In this notebook, you will train a Logistic Regression model to predict the `prior_hiring_decision` target variable. You will also begin your fairness analysis by establishing a baseline for accuracy and fairness metrics.

In [None]:
import pandas as pd
import numpy as np
from sklearn.linear_model import LogisticRegression
from sklearn.preprocessing import StandardScaler, OneHotEncoder
from sklearn.compose import ColumnTransformer
from sklearn.pipeline import Pipeline
from sklearn.metrics import accuracy_score, confusion_matrix
import matplotlib.pyplot as plt

# Load Data
train_df = pd.read_csv('../data/train.csv')
val_df = pd.read_csv('../data/val.csv')
test_df = pd.read_csv('../data/test.csv')

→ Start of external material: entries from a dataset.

(* ===== verification/WatchPaths.v ===== *)
(** Which files and directories a host watches, src/Sync/WatchPaths.h: a bounded
    breadth-first walk that puts the roots first. *)
From S2P Require Import Prelude Qt Records Scan.
Open Scope Z_scope.

Module WatchPaths.
(** What the disk answers: whether a root is a directory, and the entries a directory
    has until its end or its first error, with their kinds; no kind when the status is
    not to be had or the entry redirects elsewhere. *)
Record Item := mkItem { ipath : QString; iname : QString; idirectory : option bool }.
Record Disk := mkDisk { isDirectory : QString → bool; listing : QString → list Item }.
Definition maxSize : Z := 2 ^ 64 - 1.
Definition inspectionLimit (limit : Z) : Z := if maxSize / 8 <? limit then maxSize else limit * 8.

(** The result and what the walk keeps: [asked] counts the questions whether it is
    cancelled. The set of paths seen is that of the result. *)
Record Walk := mkWalk { paths : list QString; directories : list QString; visitedEntries : Z; asked : nat; cancelled : bool }.
Section walk.
Variables (disk : Disk) (limit : Z) (isCancelled : nat → bool).
Definition include (path : QString) (directory : bool) (w : Walk) : Walk :=
  if bool_decide (path ∈ paths w) then w else
  mkWalk (paths w ++ [path]) (if directory then directories w ++ [path] else directories w) (visitedEntries w) (asked w) (cancelled w).
(** [if (cancelled()) { result.cancelled = true; return result; }] *)
Definition ask (w : Walk) : Walk :=
  mkWalk (paths w) (directories w) (visitedEntries w) (S (asked w)) (isCancelled (asked w)).
Definition full (w : Walk) : bool := limit <=? Z.of_nat (List.length (paths w)).
Definition spent (w : Walk) : bool := full w || (inspectionLimit limit <=? visitedEntries w).
Fixpoint walkRoots (roots : list QString) (w : Walk) : Walk :=
  match roots with
  | [] => w
  | root :: rest =>
      let w := ask w in
      if cancelled w || full w then w else
      walkRoots rest (if isDirectory disk root then include root true w else w)
  end.
Definition visit (w : Walk) : Walk :=
  mkWalk (paths w) (directories w) (visitedEntries w + 1) (asked w) (cancelled w).
Definition inspect (e : Item) (w : Walk) : Walk :=
  if Scan.providerIndexControlName (iname e) then w else
  match idirectory e with Some d => include (ipath e) d w | None => w end.
Fixpoint walkEntries (l : list Item) (w : Walk) : Walk :=
  match l with
  | [] => w
  | e :: rest =>
      if spent w then w else
      let w := ask w in
      if cancelled w then w else
      let w := inspect e (visit w) in
      if spent w then w else
      let w := ask w in
      if cancelled w then w else walkEntries rest w
  end.
(** The directories are those of the result, so that [limit] bounds the rounds. *)
Fixpoint walkDirectories (fuel : nat) (next : nat) (w : Walk) : Walk :=
  match fuel with
  | O => w
  | S fuel =>
      match directories w !! next with
      | Some d =>
          if spent w then w else
          let w := ask w in
          if cancelled w then w else
          let w := walkEntries (listing disk d) w in
          if cancelled w then w else walkDirectories fuel (S next) w
      | None => w
      end
  end.
Definition collectWatchPaths (roots : list QString) : Walk :=
  let w := ask (mkWalk [] [] 0 0 false) in
  if cancelled w || (limit =? 0) then w else
  let w := walkRoots roots w in
  if cancelled w then w else
  let w := walkDirectories (Z.to_nat limit) 0 w in
  if cancelled w then w else ask w.
End walk.

(** ** The budget is kept, and within it nothing is missed *)
Section laws.
Context (disk : Disk) (limit : Z) (isCancelled : nat → bool).
Abbreviation inspectionLimit := (inspectionLimit limit).
Abbreviation ask := (ask isCancelled).

Record tidy (w : Walk) : Prop := {
  td_paths : Z.of_nat (List.length (paths w)) ≤ limit;
  td_visited : visitedEntries w ≤ inspectionLimit;
  td_once : NoDup (paths w);
  td_directories : (List.length (directories w) <= List.length (paths w))%nat
}.
(** The walk only adds. *)
Definition grows (w w' : Walk) : Prop := paths w `prefix_of` paths w' ∧ directories w `prefix_of` directories w'.
#[local] Instance grows_preorder : PreOrder grows.
Proof. split; [by intros w|]. intros a b c [H1 H2] [H3 H4]. split; etransitivity; done. Qed.
Lemma full_spec w : full limit w = false → Z.of_nat (List.length (paths w)) < limit.
Proof. unfold full. apply Z.leb_gt. Qed.
Lemma ask_tidy w : tidy w → tidy (ask w) ∧ grows w (ask w).
Proof. by intros []. Qed.
Lemma visit_tidy w : tidy w → spent limit w = false → tidy (visit w) ∧ grows w (visit w).
Proof. intros [H1 H2 H3 H4] Hs. apply orb_false_iff in Hs as [_ Hs%Z.leb_gt]. split; [|done]. split; try done. cbn. lia. Qed.
Lemma include_tidy p d w : tidy w → full limit w = false → tidy (include p d w) ∧ grows w (include p d w) ∧ p ∈ paths (include p d w).
Proof.
  intros [H1 H2 H3 H4] Hf%full_spec. unfold include. case_bool_decide as Hp; [by split|]. split_and!.
  - split; cbn; rewrite ?length_app; cbn; [lia|done| |].
    + apply NoDup_app. split_and!; [done|by intros x Hx ->%list_elem_of_singleton|apply NoDup_singleton].
    + destruct d; rewrite ?length_app; cbn; lia.
  - split; cbn; [by exists [p]|]. destruct d; [by exists [p]|done].
  - cbn. apply elem_of_app. right. left.
Qed.
(** An entry that is to be watched. *)
Definition wanted (e : Item) : Prop := Scan.providerIndexControlName (iname e) = false ∧ is_Some (idirectory e).
Lemma inspect_tidy e w : tidy w → full limit w = false → tidy (inspect e w) ∧ grows w (inspect e w) ∧ (wanted e → ipath e ∈ paths (inspect e w)).
Proof.
  intros Hw Hf. unfold inspect, wanted. destruct (Scan.providerIndexControlName _); [split_and!; [done..|by intros [[=] _]]|].
  destruct (idirectory e) as [d|]; [|split_and!; [done..|by intros [_ []]]].
  destruct (include_tidy (ipath e) d w Hw Hf) as (H1 & H2 & H3). by split_and!.
Qed.
Lemma grows_paths w w' p : grows w w' → p ∈ paths w → p ∈ paths w'.
Proof. intros [[l ->] _] H. apply elem_of_app. by left. Qed.
Lemma walkRoots_tidy roots w : tidy w →
  let w' := walkRoots disk limit isCancelled roots w in
  tidy w' ∧ grows w w' ∧ (cancelled w' = true ∨ full limit w' = true ∨ ∀ r, r ∈ roots → isDirectory disk r = true → r ∈ paths w').
Proof.
  revert w. induction roots as [|r roots IH]; intros w Hw; cbn [walkRoots].
  { split_and!; [done..|]. right. right. by intros r ?%elem_of_nil. }
  destruct (ask_tidy w Hw) as [Ha Hg]. set (w1 := ask w) in *. clearbody w1.
  destruct (cancelled w1) eqn:Ec; cbn [orb]; [split_and!; [done..|by left]|].
  destruct (full limit w1) eqn:Ef; [split_and!; [done..|by right; left]|].
  assert (H : let w2 := if isDirectory disk r then include r true w1 else w1 in
    tidy w2 ∧ grows w1 w2 ∧ (isDirectory disk r = true → r ∈ paths w2)).
  { destruct (isDirectory disk r); [|by split_and!]. destruct (include_tidy r true w1 Ha Ef) as (H1 & H2 & H3). by split_and!. }
  destruct H as (H1 & H2 & H3). set (w2 := if isDirectory disk r then _ else _) in *. clearbody w2.
  destruct (IH w2 H1) as (H4 & H5 & H6). split_and!; [done|by transitivity w1; [|transitivity w2]|].
  destruct H6 as [H6|[H6|H6]]; [by left|by right; left|]. right. right. intros x [->|Hx]%elem_of_cons Hd; [|by apply H6].
  eapply grows_paths; [done|by apply H3].
Qed.
Lemma walkEntries_tidy l w : tidy w →
  let w' := walkEntries limit isCancelled l w in
  tidy w' ∧ grows w w' ∧ (cancelled w' = true ∨ spent limit w' = true ∨ ∀ e, e ∈ l → wanted e → ipath e ∈ paths w').
Proof.
  revert w. induction l as [|e l IH]; intros w Hw; cbn [walkEntries].
  { split_and!; [done..|]. right. right. by intros e ?%elem_of_nil. }
  destruct (spent limit w) eqn:Es; [split_and!; [done..|by right; left]|].
  destruct (ask_tidy w Hw) as [Ha Hg]. assert (Es1 : spent limit (ask w) = false) by done. set (w1 := ask w) in *. clearbody w1.
  destruct (cancelled w1) eqn:Ec; [split_and!; [done..|by left]|].
  destruct (visit_tidy w1 Ha Es1) as [Hv Hg1].
  assert (Ef : full limit (visit w1) = false) by by apply orb_false_iff in Es1 as [? _].
  destruct (inspect_tidy e (visit w1) Hv Ef) as (Hi & Hg2 & He). set (w2 := inspect e (visit w1)) in *. clearbody w2.
  assert (grows w w2) as Hg3 by (transitivity w1; [done|]; by transitivity (visit w1)).
  destruct (spent limit w2) eqn:Es2; [split_and!; [done..|by right; left]|].
  destruct (ask_tidy w2 Hi) as [Ha3 Hg4]. set (w3 := ask w2) in *. clearbody w3.
  destruct (cancelled w3) eqn:Ec3; [split_and!; [done|by transitivity w2|by left]|].
  destruct (IH w3 Ha3) as (H4 & H5 & H6). split_and!; [done|by transitivity w2; [|transitivity w3]|].
  destruct H6 as [H6|[H6|H6]]; [by left|by right; left|]. right. right. intros x [->|Hx]%elem_of_cons Hwx; [|by apply H6].
  eapply grows_paths; [exact H5|]. eapply grows_paths; [exact Hg4|]. by apply He.
Qed.
(** Every wanted entry of the directory is in the result. *)
Definition listed (w : Walk) (d : QString) : Prop := ∀ e, e ∈ listing disk d → wanted e → ipath e ∈ paths w.
Lemma walkDirectories_tidy fuel next w : tidy w → limit ≤ Z.of_nat (fuel + next) →
  (∀ i d, (i < next)%nat → directories w !! i = Some d → listed w d) →
  let w' := walkDirectories disk limit isCancelled fuel next w in
  tidy w' ∧ grows w w' ∧ (cancelled w' = true ∨ spent limit w' = true ∨ ∀ d, d ∈ directories w' → listed w' d).
Proof.
  revert next w. induction fuel as [|fuel IH]; intros next w Hw Hf Hd; cbn [walkDirectories].
  { split_and!; [done..|]. right. right. intros d [i Hi]%list_elem_of_lookup. apply (Hd i); [|done].
    apply lookup_lt_Some in Hi. pose proof (td_paths w Hw). pose proof (td_directories w Hw). lia. }
  destruct (directories w !! next) as [d|] eqn:En; cycle 1.
  { split_and!; [done..|]. right. right. intros d [i Hi]%list_elem_of_lookup. apply (Hd i); [|done].
    apply lookup_lt_Some in Hi. apply lookup_ge_None in En. lia. }
  destruct (spent limit w) eqn:Es; [split_and!; [done..|by right; left]|].
  destruct (ask_tidy w Hw) as [Ha Hg]. set (w1 := ask w) in *.
  assert (Ed1 : directories w1 = directories w) by done. assert (Ep1 : paths w1 = paths w) by done. clearbody w1.
  destruct (cancelled w1) eqn:Ec; [split_and!; [done..|by left]|].
  destruct (walkEntries_tidy (listing disk d) w1 Ha) as (H1 & H2 & H3). set (w2 := walkEntries _ _ _ w1) in *. clearbody w2.
  destruct (cancelled w2) eqn:Ec2; [split_and!; [done|by transitivity w1|by left]|].
  destruct H3 as [H3|[H3|H3]]; [congruence| |].
  { assert (walkDirectories disk limit isCancelled fuel (S next) w2 = w2) as ->.
    { destruct fuel; [done|]. cbn [walkDirectories]. rewrite H3. by destruct (directories w2 !! S next). }
    split_and!; [done|by transitivity w1|by right; left]. }
  destruct (IH (S next) w2 H1) as (H4 & H5 & H6); [lia| |].
  - intros i x Hi Hx e He Hwe. destruct (decide (i = next)) as [->|Hne].
    + destruct H2 as [_ [k Ek]]. rewrite Ek, lookup_app_l in Hx by (rewrite Ed1; by eapply lookup_lt_Some).
      rewrite Ed1 in Hx. assert (x = d) as -> by congruence. by apply H3.
    + eapply (grows_paths w1); [done|]. rewrite Ep1. apply (Hd i x); [lia| |done..].
      destruct H2 as [_ [k Ek]]. rewrite Ek, lookup_app_l in Hx; [by rewrite <- Ed1|].
      rewrite Ed1. apply lookup_lt_Some in En. lia.
  - split_and!; [done| |done]. transitivity w2; [|done]. by transitivity w1.
Qed.
End laws.

(** C35: Watching within a budget.  The walk never collects more paths than its limit nor
    looks at more than eight times as many entries, and collects no path twice; if it
    is neither cancelled nor out of budget, the roots that are directories are in the
    result, and with every directory of the result each of its files and directories
    that is not a control file. *)
Theorem watch_budget disk limit isCancelled roots :
  0 ≤ limit →
  let w := collectWatchPaths disk limit isCancelled roots in
  Z.of_nat (List.length (paths w)) ≤ limit ∧ visitedEntries w ≤ inspectionLimit limit ∧ NoDup (paths w)
  ∧ (cancelled w = false → spent limit w = false →
     (∀ r, r ∈ roots → isDirectory disk r = true → r ∈ paths w) ∧ ∀ d, d ∈ directories w → listed disk w d).
Proof.
  intros Hl. unfold collectWatchPaths. set (w0 := ask isCancelled _).
  assert (H0 : tidy limit w0).
  { split; cbn; [lia| |apply NoDup_nil_2|lia]. unfold inspectionLimit. destruct (_ <? _); [done|lia]. }
  assert (Hw0 : directories w0 = []) by done. clearbody w0.
  destruct (cancelled w0) eqn:Ec0; cbn [orb]; [cbv zeta; split_and!; try apply H0; congruence|].
  destruct (limit =? 0) eqn:El; [cbv zeta; split_and!; try apply H0; intros _ Hs|].
  { apply orb_false_iff in Hs as [Hs%full_spec _]. apply Z.eqb_eq in El. lia. }
  destruct (walkRoots_tidy disk limit isCancelled roots w0 H0) as (H1 & H2 & H3).
  cbv zeta. set (w1 := walkRoots _ _ _ _ _) in *. clearbody w1.
  destruct (cancelled w1) eqn:Ec1; [split_and!; try apply H1; congruence|].
  destruct (walkDirectories_tidy disk limit isCancelled (Z.to_nat limit) 0 w1 H1) as (H4 & H5 & H6); [lia|by intros; lia|].
  cbv zeta in *. set (w2 := walkDirectories _ _ _ _ _ _) in *. clearbody w2.
  destruct (cancelled w2) eqn:Ec2; [split_and!; try apply H4; congruence|].
  set (w3 := ask isCancelled w2). split_and!; try apply H4. intros Hc Hs. split.
  - destruct H3 as [H3|[H3|H3]]; [congruence| |].
    + assert (full limit w2 = true) as Hf.
      { apply Z.leb_le. apply Z.leb_le in H3. destruct H5 as [[k Ek] _]. rewrite Ek, length_app. lia. }
      change (spent limit w2 = false) in Hs. unfold spent in Hs. by rewrite Hf in Hs.
    + intros r Hr Hd. eapply (grows_paths w1); [done|]. by apply H3.
  - destruct H6 as [H6|[H6|H6]]; [congruence| |exact H6]. change (spent limit w2 = false) in Hs. congruence.
Qed.
Definition demo : Disk := mkDisk (λ p, bool_decide (p = u "Files"))
  (λ p, if bool_decide (p = u "Files") then [mkItem (u "Files/a") (u "a") (Some true); mkItem (u "Files/b") (u "b") (Some false)]
        else if bool_decide (p = u "Files/a") then [mkItem (u "Files/a/.society-x") (u ".society-x") (Some false)] else []).
Lemma watch_budget_witness :
  paths (collectWatchPaths demo 8 (λ _, false) [u "Files"; u "Photos"]) = map u ["Files"; "Files/a"; "Files/b"]%string
  ∧ listed demo (collectWatchPaths demo 8 (λ _, false) [u "Files"; u "Photos"]) (u "Files").
Proof.
  destruct (watch_budget demo 8 (λ _, false) [u "Files"; u "Photos"]) as (_ & _ & _ & H); [lia|].
  split; [by vm_compute|]. apply H; [by vm_compute..|]. vm_compute. left.
Defined.
End WatchPaths.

print("Training Shape:", train_df.shape)
print("Validation Shape:", val_df.shape)

## 1. Feature Preprocessing
We will use all available features for this baseline model. 
- Categorical features will be One-Hot Encoded.
- Numerical features will be Scaled.

In [None]:
# Define features
target = 'prior_hiring_decision'
features = [c for c in train_df.columns if c != target]

# Identify types
numerical_cols = train_df[features].select_dtypes(include=['int64', 'float64']).columns.tolist()
categorical_cols = train_df[features].select_dtypes(include=['object', 'category']).columns.tolist()

print("Numerical:", numerical_cols)
print("Categorical:", categorical_cols)

# Preprocessing Pipeline
preprocessor = ColumnTransformer(
    transformers=[
        ('num', StandardScaler(), numerical_cols),
        ('cat', OneHotEncoder(handle_unknown='ignore', sparse_output=False), categorical_cols)
    ])

# Full Pipeline
clf = Pipeline(steps=[('preprocessor', preprocessor),
                      ('classifier', LogisticRegression(max_iter=1000))])

## 2. Model Training

In [None]:
X_train = train_df[features]
y_train = train_df[target]

X_val = val_df[features]
y_val = val_df[target]

# Train
clf.fit(X_train, y_train)

## 3. Evaluation (Accuracy)
Report the accuracy on the validation set.

In [None]:
y_pred = clf.predict(X_val)
acc = accuracy_score(y_val, y_pred)
print(f"Validation Accuracy: {acc:.4f}")
print("Confusion Matrix:")
print(confusion_matrix(y_val, y_pred))

## 4. Fairness Metric Implementation
**TODO:** Select your fairness metric (Demographic Parity, Equal Opportunity, or Equalized Odds) and calculate it for this model. You should compare the metric across different groups (e.g., Race).

In [None]:
# TODO: Implement fairness metric calculation here

## 5. ROC Curve Analysis
**TODO:** Plot the ROC Curve for this model on the validation set and calculate the AUC. Discuss what this tells you about the model's ability to distinguish classes at different thresholds.

In [None]:
# TODO: Plot ROC Curve here